A hung jury was declared at 10 p.m. Thursday after jurors deliberated the case for almost six hours Wednesday and all day Thursday, said Paul Darrah, state's attorney spokesman.
Prosecutors will retry Ramirez for the same felony home invasion charge he just faced, stemming from a September 2011 case in which Ramirez is accused of invading the Carol Stream-area home of a Wood Dale police sergeant and getting into a fight with the sergeant and a neighbor.
Jurors could not unanimously decide whether to convict Ramirez of the home invasion, which prosecutors said occurred about 7 a.m. Sept. 24, 2011, after he had been drinking heavily at a nearby party.
In testimony last week, the Wood Dale police sergeant said Ramirez entered his home early in the morning, refused to leave and attacked him. After an extended fight, prosecutors say the officer retrieved his duty gun and shot Ramirez in the stomach.
The charges against Ramirez, who is a native of El Salvador, long have drawn criticism from his family and supporters who say prosecutors should have pursued a less severe trespassing charge instead.

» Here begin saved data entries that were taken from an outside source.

Definition server_res (c : server_call) : Type :=
  match c with
  | Stats c => stats_res c
  | MessageBusInit _ | CacheInitialize _ | SpawnStoreEvents | SpawnUpdateConfigMap _ _ _ => unit
  | BusSubscribe | HttpBind _ | HttpRun => ext_error + unit
  | CacheLock => option (ext_error + EventSet)
  end.
Definition ServerSig : Sig := MkSig server_call server_res.
Abbreviation server := (prog ServerSig server_fault).
Definition issue (c : server_call) : server (server_res c) := call (S:=ServerSig) c.

(** A function of [CallHomeStats] in [main], and [expect] on what it returns. *)
Definition embed {E A} (p : prog StatsSig E A) : prog ServerSig E A :=
  interp (λ c : op StatsSig, call (S:=ServerSig) (Stats c)) p.
Definition returned {A} (p : prog ServerSig Error A) : server A :=
  let! r := attempt p in lift Returned r.
Definition expect {X A} (r : X + A) : server A := lift (λ _, Panicked) r.
Definition expect_some {A} (o : option A) : server A := ok_or Panicked o.

(** [exporter_config.rs]: the cell of the endpoint *)
Definition ExporterConfig_initialize (cell : option string) (addr : string) : option string :=
  get_or_init cell addr.
Definition ExporterConfig_get_config (cell : option string) : server string := expect_some cell.

Section Main.
Context `{StatsJson}.

Definition mbus_init (url : string) : server unit :=
  do! issue (MessageBusInit url) in
  let! r := issue BusSubscribe in
  expect r.

Definition initialize_events_cache (init_data : ConfigMap) : server unit :=
  let! events := expect (from_event_store init_data) in
  issue (CacheInitialize events).

Definition initialize_events_store (ns release : string) : server ConfigMap :=
  returned (embed (initialize ns release)).

Definition initialize_exporter (cell : option string) (args : Cli) : option string :=
  ExporterConfig_initialize cell args.(metrics_endpoint).

Definition main (args : Cli) : server unit :=
  do! mbus_init args.(mbus_url) in
  let! init_data := initialize_events_store args.(namespace) args.(release_name) in
  do! initialize_events_cache init_data in
  let config := initialize_exporter None args in
  do! issue SpawnStoreEvents in
  do! issue (SpawnUpdateConfigMap args.(namespace) args.(release_name) args.(update_period)) in
  let! endpoint := ExporterConfig_get_config config in
  let! r := issue (HttpBind endpoint) in
  do! lift (λ e, Returned (SocketBindingFailure e)) r in
  let! r := issue HttpRun in
  expect r.
End Main.
Definition DEFAULT_ENCRYPTION_DIR_PATH : string := "./".
Definition DEFAULT_ENCRYPTION_KEY_FILEPATH : string := "./public.gpg".
(** [None]: the panic on a path which is not of the expected kind *)
Definition encryption_dir (env : option string) (is_dir : string → bool) : option string :=
  match env with
  | Some input => if is_dir input then Some input else None
  | None => Some DEFAULT_ENCRYPTION_DIR_PATH
  end.
Definition key_filepath (env : option string) (is_file : string → bool) : option string :=
  match env with
  | Some input => if is_file input then Some input else None
  | None => Some DEFAULT_ENCRYPTION_KEY_FILEPATH
  end.
Definition call_home_frequency : N := 24.

(** [version_tag] and [commit_hash] are those of the build. *)
Definition release_version (version_tag : option string) (commit_hash : string) : string :=
  match version_tag with Some tag => tag | None => commit_hash end.
End Settings.
End Settings.

(** ** Collection *)
Module Collect.
Import Logs RestModels ReportModels CallHomeApi.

“To me, it was a simple trespass, and now it's been blown up into seven felony counts against the kid,” Chuck Fossen, who coached Ramirez on an Addison youth football team, told the Daily Herald last May. “The door was unlocked. He walked in by mistake.”
The defense, up through Wednesday's closing arguments, maintained the Wood Dale sergeant, a 14-year police veteran, was the aggressor after Ramirez accidentally wandered into the house because he was drunk and mistook it for a friend's house six doors away.
The date of Ramirez's new trial or next court appearance was not available.